Si Serenos avait eu l'énergie d'envoyer le vieil elfe aller se faire voir chez les siens, mais la migraine était encore bien présente, mais même s'il assurait que Veronique était en parfaite santé, l'elfe aurait insisté, par précaution. Il y avait énormément de méfiance entre eux, pour Serenos parce que l'Omniprêtre était un homme des "dieux", que Serenos considérait comme de hauts esprits qui ont prit la grosse tête, et pour l'Omniprêtre parce qu'il voyait Serenos comme un mage noire, un nécromancien, un blasphémateur et un hérétique, ce qu'il était, dans le sens large du terme.
La magie noire était en effet une des choses que Serenos utilisait fréquemment. Conformément à la description même de ce que le monde s'attendait de la magie noire, c'était une forme de magie qui avait de très graves conséquences. Elle était puissante, assurément, mais elle venait avec un prix que seuls les plus braves, ou les plus fous, étaient prêts à payer. Serenos se plaisait à croire qu'il était un peu les deux à la fois. En soit, l'Omniprêtre avait d'excellente raisons de se méfier de Serenos. Encore assis sur le siège, le visage de Serenos était encore secoué de spasmes involontaires alors qu'il luttait contre les effets de l'esprit de la jeune Terranide sur lui. Serenos entendit également la voix d'Alice s'élever, aggravant son mal de tête. S'il n'était pas en ce moment aux prises avec l'une des pires expériences mentales de sa vie, il lui aurait assurément ordonné de se taire, mais les tons se baissèrent avant qu'il ne dise quoi que ce soit. Son esprit atteignit enfin une certaine clarté, juste à temps pour qu'il aperçoive un être de lumière passer entre la princesse et son père. L'être lui accorda un regard chargé de mépris, une chose que le Roi lui rendit avec méfiance, avant de se masser les tempes et jouer de la mâchoire. Après quelques secondes, le Roi se redressa enfin.
"Quoiqu'il en soit, Princesse..."
Toujours aussi étourdi, il tituba encore et se rattrapa en plantant le bout de son fourreau dans le sol, comme une canne, pour s'éviter de s'écraser au sol. Il prit une lente inspiration pour contrôler sa nausée avant de ramener le regard vers la Princesse, s'efforcant de sourire pour elle.
"Nous sommes tous vulnérables. S'il n'en déplait à votre père, le Roi, je ferai déplacer mon fils, Grymauch, pour qu'il agisse en tant que mon intermédiaire en Sylvandel.
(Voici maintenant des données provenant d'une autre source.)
Fixpoint chars (s : string) : list pyval :=
  match s with
  | EmptyString => []
  | String c rest => PStr (String c EmptyString) :: chars rest
  end.

(** The items a [for] loop visits: the elements of a list, the keys of a
    dict, the characters of a string; nothing else is iterable. *)
Definition py_iter (v : pyval) : result (list pyval) :=
  match v with
  | PList items => Ok items
  | PDict entries => Ok (map (fun kv => PStr (fst kv)) entries)
  | PStr s => Ok (chars s)
  | _ => Raise TypeError
  end.

(** [len(v)]. *)
Definition py_len (v : pyval) : result Z :=
  match v with
  | PList items => Ok (Z.of_nat (length items))
  | PDict entries => Ok (Z.of_nat (length entries))
  | PStr s => Ok (Z.of_nat (String.length s))
  | _ => Raise TypeError
  end.

(** [v[1]]: the second element of a list or string; a decoded JSON
    object has string keys only, so the integer key is missing. *)
Definition py_item1 (v : pyval) : result pyval :=
  match v with
  | PList items =>
      match items !! 1%nat with Some x => Ok x | None => Raise IndexError end
  | PStr s =>
      match chars s !! 1%nat with Some x => Ok x | None => Raise IndexError end
  | PDict _ => Raise KeyError
  | _ => Raise TypeError
  end.

(** [v == s] for a string literal [s]. *)
Definition py_eq_str (v : pyval) (s : string) : bool :=
  match v with
  | PStr s' => String.eqb s' s
  | _ => false
  end.

(** [s.rstrip("/")]. *)
Fixpoint rstrip_slash (s : string) : string :=
  match s with
  | EmptyString => EmptyString
  | String c rest =>
      match rstrip_slash rest with
      | EmptyString =>
          if Ascii.eqb c "/" then EmptyString else String c EmptyString
      | String c' rest' => String c (String c' rest')
      end
  end.

(** ** The host: status callback, event loop, network *)

(** What the host's callback hands back: a coroutine (with what running
    it to completion does), some other awaitable such as a future, or a
    plain value. *)
Inductive awaitable : Type :=
  | Coroutine (outcome : result unit)
  | OtherAwaitable.

Inductive returned : Type :=
  | NotAwaitable
  | Awaitable (a : awaitable).

(** [__event_emitter__]: called with the payload, it returns or throws. *)
Definition emitter : Type := pyval -> result returned.

Record request : Type := mkRequest {
  req_url : string;
  req_headers : list (string * string);
  req_params : list (string * pyval);
  req_timeout : Z
}.

(** What [response.json()] will find in the body. *)
Inductive body : Type :=
  | Malformed
  | Json (v : pyval).

Record response : Type := mkResponse {
  status_code : Z;
  content : body
}.

(** [requests.get]: a response, or a transport failure. *)
Definition network : Type := request -> result response.

(** The effects of a call, oldest first. *)
Record world : Type := mkWorld {
  events : list pyval;
  tasks : list awaitable;
  requests : list request
}.

Definition empty_world : world :=
  {| events := []; tasks := []; requests := [] |}.

(** State and exceptions: the world is kept when a call raises. *)
Definition M (A : Type) : Type := world -> world * result A.

#[global] Instance M_ret : MRet M := fun A a w => (w, Ok a).
#[global] Instance M_bind : MBind M :=
  fun A B f m w =>
    match m w with
    | (w', Ok a) => f a w'
    | (w', Raise e) => (w', Raise e)
    end.

Definition lift {A} (r : result A) : M A := fun w => (w, r).

(** [try: body except cls: handler] with effects. *)
Definition M_try_except {A} (body : M A) (cls : exc) (handler : M A) : M A :=
  fun w =>
    match body w with
    | (w', Ok a) => (w', Ok a)
    | (w', Raise e) =>
        if exc_isinstance e cls then handler w' else (w', Raise e)
    end.

Definition call_emitter (cb : emitter) (payload : pyval) : M returned :=
  fun w =>
    ({| events := (events w ++ [payload])%list;
        tasks := tasks w;
        requests := requests w |},
     cb payload).

(** [asyncio.create_task]: needs a running loop, and a coroutine. *)
Definition create_task (loop_running : bool) (a : awaitable) : M unit :=
  fun w =>
    if loop_running then
      match a with
      | Coroutine _ =>
          ({| events := events w;
              tasks := (tasks w ++ [a])%list;
              requests := requests w |},
           Ok tt)
      | OtherAwaitable => (w, Raise TypeError)
      end
    else (w, Raise RuntimeError).

(** [asyncio.run]: runs a coroutine to completion. *)
Definition asyncio_run (a : awaitable) : M unit :=
  match a with
  | Coroutine outcome => lift outcome
  | OtherAwaitable => lift (Raise ValueError)
  end.

Definition status_payload (description : string) (done hidden : bool)
  : pyval :=
  PDict [("type", PStr "status");
         ("data", PDict [("description", PStr description);
                         ("done", PBool done);
                         ("hidden", PBool hidden)])].

(** [Tools._emit_status]. *)
Definition _emit_status (loop_running : bool) (__event_emitter__ : option emitter)
    (description : string) (done hidden : bool) : M unit :=
  match __event_emitter__ with
  | Some cb =>
      let payload := status_payload description done hidden in
      returned_value ← call_emitter cb payload;
      match returned_value with
      | Awaitable a =>
          M_try_except (create_task loop_running a)
                       RuntimeError
                       (asyncio_run a)
      | NotAwaitable => mret tt
      end
  | None => mret tt
  end.

Definition requests_get (net : network) (url : string)
    (headers : list (string * string)) (params : list (string * pyval))
    (timeout : Z) : M response :=
  fun w =>
    let r := mkRequest url headers params timeout in
    ({| events := events w;
        tasks := tasks w;
        requests := (requests w ++ [r])%list |},
     net r).

(** [Response.raise_for_status]: client and server error codes raise. *)
Definition raise_for_status (r : response) : result unit :=
  if ((400 <=? status_code r)%Z && (status_code r <? 600)%Z)%bool
  then Raise HTTPError
  else Ok tt.

Definition response_json (r : response) : result pyval :=
  match content r with
  | Json v => Ok v
  | Malformed => Raise JSONDecodeError
  end.

(** ** [Tools.search] *)

Definition reddit_base : string := "https://www.reddit.com".

(** The dict literal of lines 180-187. *)
Definition post_record (post_data : pyval) : result pyval :=
  title ← py_get post_data "title" PNone;
  subreddit ← py_get post_data "subreddit" PNone;
  permalink ← py_get post_data "permalink" PNone;
  score ← py_get post_data "score" PNone;
  num_comments ← py_get post_data "num_comments" PNone;
  created_utc ← py_get post_data "created_utc" PNone;
  Ok (PDict [("title", title);
             ("subreddit", subreddit);
             ("url", PStr (reddit_base +:+ py_str permalink));
             ("score", score);
             ("num_comments", num_comments);
             ("created_utc", created_utc)]).

(** The loop of lines 177-190; [posts] is the list built so far. *)
Fixpoint search_loop (actual_limit : Z) (children : list pyval)
    (posts : list pyval) : result (list pyval) :=
  match children with
  | [] => Ok posts
  | child :: rest =>
      post_data ← py_get child "data" (PDict []);
      record ← post_record post_data;
      let posts := (posts ++ [record])%list in
      if (Z.of_nat (length posts) >=? actual_limit)%Z then Ok posts
      else search_loop actual_limit rest posts
  end.

Definition search_url : string := "https://www.reddit.com/search.json".

Definition search_params (query sort time_window : string) (actual_limit : Z)
  : list (string * pyval) :=
  [("q", PStr query);
   ("sort", PStr sort);
   ("t", PStr time_window);
   ("limit", PInt actual_limit);
   ("restrict_sr", PBool false);
   ("type", PStr "link")].

(** The GET of lines 160-172. *)
Definition search_request (valves : Valves) (query sort time_window : string)
    (actual_limit : Z) : request :=
  mkRequest search_url
            [("User-Agent", user_agent valves)]
            (search_params query sort time_window actual_limit)
            10.

(** The iterable of line 177. *)
Definition search_children (data : pyval) : result (list pyval) :=
  listing ← py_get data "data" (PDict []);
  children ← py_get listing "children" (PList []);
  py_iter children.

(** Lines 176-190. *)
Definition search_posts (actual_limit : Z) (data : pyval)
  : result (list pyval) :=
  children ← search_children data;
  search_loop actual_limit children [].

Definition search (valves : Valves) (net : network)
    (__event_emitter__ : option emitter)
    (query sort time_window limit : string) : M (list pyval) :=
  _emit_status true __event_emitter__
    ("Searching Reddit for ‘" +:+ query +:+ "’…") false false;;
  actual_limit ← lift (resolve_limit valves limit);
  let r := search_request valves query sort time_window actual_limit in
  response ← requests_get net (req_url r) (req_headers r) (req_params r)
               (req_timeout r);
  lift (raise_for_status response);;
  data ← lift (response_json response);
  posts ← lift (search_posts actual_limit data);
  _emit_status true __event_emitter__
    ("Retrieved " +:+ pretty (length posts) +:+ " posts.") true false;;
  mret posts.

(** ** [Tools.get_top_comments] *)

(** The dict literal of lines 261-265. *)
Definition comment_record (comment_data : pyval) : result pyval :=
  author ← py_get comment_data "author" PNone;
  body ← py_get comment_data "body" PNone;
  score ← py_get comment_data "score" PNone;
  Ok (PDict [("author", author); ("body", body); ("score", score)]).

(** The loop of lines 257-268. *)
Fixpoint comments_loop (actual_num_comments : Z) (children : list pyval)
    (comments : list pyval) : result (list pyval) :=
  match children with
  | [] => Ok comments
  | child :: rest =>
      kind ← py_get child "kind" PNone;
      if py_eq_str kind "t1" then
        comment_data ← py_get child "data" (PDict []);
        record ← comment_record comment_data;
        let comments := (comments ++ [record])%list in
        if (Z.of_nat (length comments) >=? actual_num_comments)%Z
        then Ok comments
        else comments_loop actual_num_comments rest comments
      else comments_loop actual_num_comments rest comments
  end.

(** The iterable of line 257. *)
Definition comment_children (payload : pyval) : result (list pyval) :=
  second ← py_item1 payload;
  listing ← py_get second "data" (PDict []);
  children ← py_get listing "children" (PList []);
  py_iter children.

(** Lines 255-268: the comments of a decoded payload. *)
Definition extract_comments (actual_num_comments : Z) (payload : pyval)
  : result (list pyval) :=
  n ← py_len payload;
  if (n >? 1)%Z then
    children ← comment_children payload;
    comments_loop actual_num_comments children []
  else Ok [].

Definition comments_params (actual_num_comments : Z)
  : list (string * pyval) :=
  [("limit", PInt actual_num_comments); ("depth", PInt 1)].

(** The GET of lines 240-245. *)
Definition comments_request (valves : Valves) (post_url : string)
    (actual_num_comments : Z) : request :=
  mkRequest (rstrip_slash post_url +:+ ".json")
            [("User-Agent", user_agent valves)]
            (comments_params actual_num_comments)
            10.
Il n'a aucun talent magique, mais c'est un brave garçon et il a eut son lot d'expérience."
Il disait "garçon", mais Tywill avait déjà rencontré le Roi-Servant des Trois Royaumes. Appeler Grymauch un "garçon" revient à appeler un Ours de la Forêt Noire un "ourson". Contrairement à son père, qui était plutôt dans la moyenne de la taille humaine, Grymauch était un géant de deux mètres avec une musculature forte. Sans être du gabarit du Roi de Sylvandell, il restait un homme d'une carrure impressionnante. Si Serenos offrait la présence de son fils, c'était pour deux raisons; la première était qu'il n'avait aucune capacité magique, et la seconde... il n'y avait personne de plus fiable et honnête que Grymauch, et depuis le temps qu'il avait envie de visiter Sylvandell, ce serait l'occasion parfaite pour lui. Cela lui rappela d'ailleurs une autre chose; il était aussi censé s'informer des procédures pour autoriser une nièce et un militaire Sylvandin à se faire la cour sans risquer d'être soupçonné d'espionnage. Mais ce n'était peut-être pas le meilleur moment pour en parler.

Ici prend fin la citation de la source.